Monday, October 4, 2010

How can a family with $50,000 in income pay $18,000 in medical expenses? | Physicians for a National Health Program

How can a family with $50,000 in income pay $18,000 in medical expenses? Physicians for a National Health Program
"The individual insurance market is highly dysfunctional, and was one of the primary motivators for the regulatory changes in the Patient Protection and Affordable Care Act (ACA). About 30 percent of individuals who apply for individual plans are denied coverage. The private insurers will cover only individuals with an unblemished health record. Most health care costs for those individuals are very low and often below the deductible. This is why the insurers can sell an individual family policy for only $6,328 - these are healthy people who rarely file significant claims. In fact, when they do file larger claims, the private insurers routinely look to see if they could find an omission in the application such as a prior yeast infection not reported, and then they would reject all claims and rescind the coverage. Both of these practices are illegal for employer-sponsored group coverage, which is partly why group coverage is more expensive, but they were very effective in limiting claims losses in the individual market. The new law requires guaranteed issue (all applicants accepted) and prohibits rescission (retroactive revocation of insurance). These two changes will wipe out the individual insurance market as we know it, and will result in skyrocketing insurance premiums.

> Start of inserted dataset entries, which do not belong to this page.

(** ** Channels *)

(** The session knows the channels its player is in on the gateway, and reads
    the player's stream. *)
Record channels_agree (g : u64) (a : mailboxes) (s : GameSession) : Prop := {
  ag_chat : implements a (chat s);
  ag_guid : cm_playerGUID (channelMembership s) = g;
  ag_members : forall key, (key, g) ∈ a_members a <-> is_Some (cm_channels (channelMembership s) !! key);
  ag_stream : cm_events (channelMembership s) = streams (chat s) !! g
}.
Definition agreeing (g : u64) (s : GameSession) : Prop := logged_in_as g s /\ exists a, channels_agree g a s.
Lemma joined_stream g n (t t' : sys (ChatChannelsService Event) Empty_set) l : AddPlayerToChannel g n t = (Ok (X := Empty_set) l, t') -> streams (st t') !! g = Some l.
Proof.
  intros Hrun. unfold AddPlayerToChannel in Hrun. do 4 (apply bind_ok in Hrun as (? & ? & _ & Hrun)). unfold stream_GetOrCreate in Hrun.
  apply bind_ok in Hrun as (str & t1 & Hg & Hrun). apply gets_ok in Hg as [-> ->]. destruct (streams (st _) !! g) as [l'|] eqn:E.
  - apply ret_ok in Hrun as [-> ->]. done.
  - apply bind_ok in Hrun as (l' & t2 & _ & Hrun). apply bind_ok in Hrun as ([] & t3 & Hm & Hrun). apply modify_ok in Hm as ->.
    apply ret_ok in Hrun as [-> ->]. cbn. apply lookup_insert_eq.
Qed.
Lemma left_streams g n (t : sys (ChatChannelsService Event) Empty_set) : streams (st (RemovePlayerFromChannel g n t).2) = streams (st t).
Proof.
  unfold RemovePlayerFromChannel, mbind, go_bind. cbn. destruct (repo (st t) !! n); cbn; unfold forget_channel; cbn; destruct (playerChannels _ !! g); by try case_bool_decide.
Qed.
(** Taking an event off some channel. *)
Lemma received_implements a (t : ChatChannelsService Event) ch e q cp cl : implements a t -> chans t !! ch = Some (Chan (e :: q) cp cl) ->
  exists a', implements a' (set_chans (<[ch := Chan q cp cl]> (chans t)) t) /\ a_members a' = a_members a.
Proof.
  intros Hi Hch. set (t' := set_chans _ t). exists {| a_members := a_members a; a_inbox := omap (fun l => buf <$> chans t' !! l) (streams t) |}.
  split; [|done]. destruct Hi as [Hok Hm _]. split; [|exact Hm|].
  - apply set_chans_consistent; [done|]. intros g c Hc. unfold stream in *. cbn in *. destruct (streams t !! g) as [l|]; [|done]. cbn in *.
    destruct (decide (l = ch)) as [->|Hne]; [rewrite lookup_insert_eq|rewrite lookup_insert_ne by done; eauto]. rewrite Hch in Hc. injection Hc as <-. eauto.
  - intros g. cbn [a_inbox]. rewrite lookup_omap. unfold stream. cbn. by destruct (streams t !! g).
Qed.
Lemma agreeing_kept g : Kept g True (agreeing g).
Proof.
  split; auto.
  - intros s [[(c & Hc & Hg) _] _]. eauto.
  - by intros s [[_ Hs] _].
  - intros s s' [Hown (a & [H1 H2 H3 H4])] Hm. split; [by eapply own_moved|]. exists a. unfold chat in *.
    split; unfold chat; rewrite ?(mv_membership _ _ _ _ Hm), ?(mv_broadcaster _ _ _ _ Hm); done.
  - intros name channelID flags s [Hown (a & [H1 H2 H3 H4])]. destruct (join_implements a g (ToLower name) (Sys (chat (st s)) [] []) H1) as (l & t' & Hrun & Hi' & Hf & He).
    pose proof (joined_stream _ _ _ _ _ Hrun) as Hl. cbn in Hf, He.
    assert (Hbc : in_broadcaster (with_chat (AddPlayerToChannel g (ToLower name))) s =
      (Ok l, Sys (set_broadcaster (set_chat (st t') (eventsBroadcaster (st s))) (st s)) (faults s) (events s))).
    { unfold in_broadcaster. rewrite with_chat_run. unfold chat in Hrun. rewrite Hrun. done. }
    unfold AddChannel. erewrite bind_run by reflexivity. cbv beta zeta. rewrite H2. erewrite bind_run by exact Hbc. erewrite bind_run by reflexivity.
    cbn. split; [|split; [by exists []; rewrite app_nil_r|done]]. split; [done|]. exists (a_op (Join g (ToLower name)) a). split; cbn; [exact Hi'|done| |by rewrite Hl].
    intros key. rewrite elem_of_union, elem_of_singleton, H3. destruct (decide (ToLower name = key)) as [<-|Hne].
    + rewrite lookup_insert_eq. split; [by eauto|by left].
    + rewrite lookup_insert_ne by done. split; [intros [?|?]; [congruence|done]|by right].
  - intros name s [Hown (a & [H1 H2 H3 H4])]. destruct (leave_implements a g (ToLower name) (Sys (chat (st s)) [] []) H1) as (t' & Hrun & Hi' & Hf & He).
    pose proof (left_streams g (ToLower name) (Sys (chat (st s)) [] [])) as Hstr. rewrite Hrun in Hstr. cbn in Hstr.
    unfold RemoveChannel. erewrite bind_run by reflexivity. cbv beta zeta. rewrite H2. erewrite bind_run by reflexivity. unfold in_broadcaster. rewrite with_chat_run. cbn.
    unfold chat in Hrun. rewrite Hrun. cbn. split; [|split; [by exists []; rewrite app_nil_r|done]]. split; [done|]. exists (a_op (Leave g (ToLower name)) a).
    split; cbn; [exact Hi'|done| |by rewrite H4, <- Hstr]. intros key. rewrite elem_of_difference, elem_of_singleton, H3.
    destruct (decide (ToLower name = key)) as [<-|Hne].
    + rewrite lookup_delete_eq. split; [intros [_ []]; done|by intros []].
    + rewrite lookup_delete_ne by done. split; [by intros []|]. intros ?. split; [done|congruence].
  - intros ch. apply does_in_broadcaster. intros s [Hown (a & [H1 H2 H3 H4])]. destruct (receive_run ch (eventsBroadcaster s)) as (o & cs & -> & Hcs). cbn. split; [done|].
    destruct Hcs as [->|(e & q & cp & cl & Hch & ->)].
    + exists a. split; unfold chat in *; cbn; [by destruct (chatChannelsService (eventsBroadcaster s))|done..].
    + destruct (received_implements a _ ch e q cp cl H1 Hch) as (a' & Hi' & Ha'). exists a'. split; [exact Hi'|done| |done]. intros key. by rewrite Ha'.
Qed.

Lemma unregistered g (b : broadcasterImpl) : UnregisterCharacter g (Sys b [] []) = (Ok tt, Sys (set_channels (delete g (channels b)) b) [] []).
Proof. reflexivity. Qed.
Lemma log_publish (ev : session_event) (s : sys GameSession session_event) :
  exists fs es, log_err (publish ErrBus ev) s = (Ok tt, Sys (st s) fs (events s ++ es)) /\ (es = [] \/ es = [ev]).
Proof.
  unfold log_err, publish, ext. destruct s as [c [|[] fs] es]; cbn.
  - exists [], [ev]. auto.
  - exists fs, []. rewrite app_nil_r. auto.
  - exists fs, [ev]. auto.
Qed.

Another reason that individual plans are so cheap (if you call $6,328 cheap) is that they do not provide nearly as good coverage - both in benefits and cost sharing. Individual plans frequently omit pharmaceuticals, mental health services, maternity benefits, etc. Also they tend to have larger deductibles ($1,000 to $25,000) and high coinsurance (a percentage of fees which is usually much higher than co-pays would be). The bankruptcy studies have shown that medical debt contributes to about 60 percent of personal bankruptcies, and three-fourths of those with medical debt had health insurance. Individual plans have deteriorated to a degree that they don't keep people out of bankruptcy when they develop significant medical problems. The new law will establish a standard benefit package which will also drive premiums up, though it will still permit excessive cost sharing (at an actuarial value of 60 to 70 percent)."